Back at Casa Hamilton, Ma Lacey breaks down some things down for Jenna when she finds out Jenna refuses to go with the dance. She explains that in order to help people that Jenna doesn’t know, she’s going to hurt Matty, who she supposedly loves. I added the supposedly, Jenna’s mother has more faith in her than I do. Ma Lacey forces Jenna to call Matty and talk to him about the dance. They each address the fact that they don’t want the other to be forced into something they don’t want. They decide to attend the dance.
Matty is understandably confused, so he addresses the issue with Tamara and Jake. The boys note T’s loud silence and, in the most adorable scene ever, tickle attack her into revealing that Jenna’s concerned that Matty can’t dance. Jake takes on the challenge of teaching Matty how to dance and boots Tamara from the house, citing bro-code. Being as Jake’s lesson involves the Sprinkler, I can’t imagine that Matty is going to come out of this with better dance skills than when he started. The important thing is their lesson is glorious. Jake breaks down the Rosati men’s secret to dancing: “You gotta give good face!” I didn’t think this scene could get any better, but they proved me wrong.

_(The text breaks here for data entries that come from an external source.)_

(** X21.  In a build with [USE_OPENGL2], one [draw] with annotations
    shown draws every live shape of every visible annotation exactly once,
    counted with multiplicity: the main pass draws the shapes that are not
    GL2 text shapes, the GL2 pass the others. *)
Theorem each_live_shape_is_drawn_once (v : View) (player : TimelinePlayer)
    (st : DrawState) :
  let currentFrame := currentTime player in
  let annotations := getAnnotations player (ghostPrevious v) (ghostNext v) in
  let st' := draw_annotations true v true true (Some player) st in
  exists new,
    out st' = out st ++ new /\
    drawnShapes new ≡ₚ visibleShapes v currentFrame (heap st) annotations /\
    drawnShapes new
      = mainOrder true v currentFrame (heap st) annotations
        ++ gl2Order v currentFrame (heap st) annotations.
Proof.
  intros currentFrame annotations st'. subst st'. unfold draw_annotations. cbn [andb].
  set (st1 := _drawAnnotations true v (Some player) st).
  pose proof (drawAnnotations_steps true v currentFrame player st eq_refl) as S1.
  cbv zeta in S1. fold annotations st1 in S1.
  pose proof (drawAnnotationsGL2_steps v currentFrame player st1 eq_refl) as S2.
  cbv zeta in S2. fold annotations in S2.
  assert (Hsf : same_frozen (heap st1) (heap st)) by apply S1.
  rewrite (gl2Order_same_frozen _ _ _ _ _ Hsf) in S2.
  apply (fun S => stepsTo_rebase v currentFrame annotations (heap st) _ _ _ S Hsf) in S2.
  destruct (stepsTo_trans _ _ _ _ _ _ _ S1 S2) as (_ & new & E & D & _).
  exists new. split; [exact E|]. split; [|exact D].
  rewrite D. unfold mainOrder, gl2Order, visibleShapes.
  apply concat_map_app_Permutation. intros an.
  destruct (visible v currentFrame an); [|reflexivity].
  apply passes_split_the_live_shapes.
Qed.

Homecoming: Ming fell into Becca’s trap and did exactly what she wanted—meaning Becca did the whole dance cheaply and can put the rest of the money towards a ski trip. Ming confronts Sadie about her crap advice, then realizes it’s her own fault. “I asked a white bitch for Asian bitch advice, fuck!” She recommits herself to a long-haul revenge plan. Becca sends her a text letting her know that she’s aware of Ming’s plot.
Oh, look. Christy, the girl Jenna’s been rallying around, is at the dance. Jenna approaches her and delivers this big speech about how dances like this can make you feel unlovable, which is quite presumptuous and annoying. Christy thinks she’s a loon (same, Christy, same) and gives Jenna a dose of reality. Christy didn’t throw her lunch away, it was a drug drop. The journal Jenna saw her writing in is actually a ledger. And Christy’s eyes were bloodshot because she was as high as the proverbial kite. Christy is subsequently arrested by an undercover DEA agent and brought into custody for dealing.
Jenna returns to find Matty breaking it down and giving good face on the dance floor. Tamara is horrified that her breaking girl code resulted in Matty being a “spazzhole.” Jenna assures her that she’s not mad and looks legitimately happy at how happy Matty is surrounded by other people dancing. She drags him outside and blasts a car stereo, saying that she missed some of his moves because his dancing made him too popular on the dance floor. The two dance ridiculously and adorably in the parking lot.
– Jenna’s obsession over Christy’s happiness continued her tradition of disregarding Matty’s feelings and didn’t win her any points over here.
– Ming returned! I’m excited to see where her scheming takes her. I hope she and Sadie end up working together.
– Tamara, Jake, and Matty were pretty much the cutest thing ever. I’d like to watch a show devoted to them living Three’s Company style, please and thank you!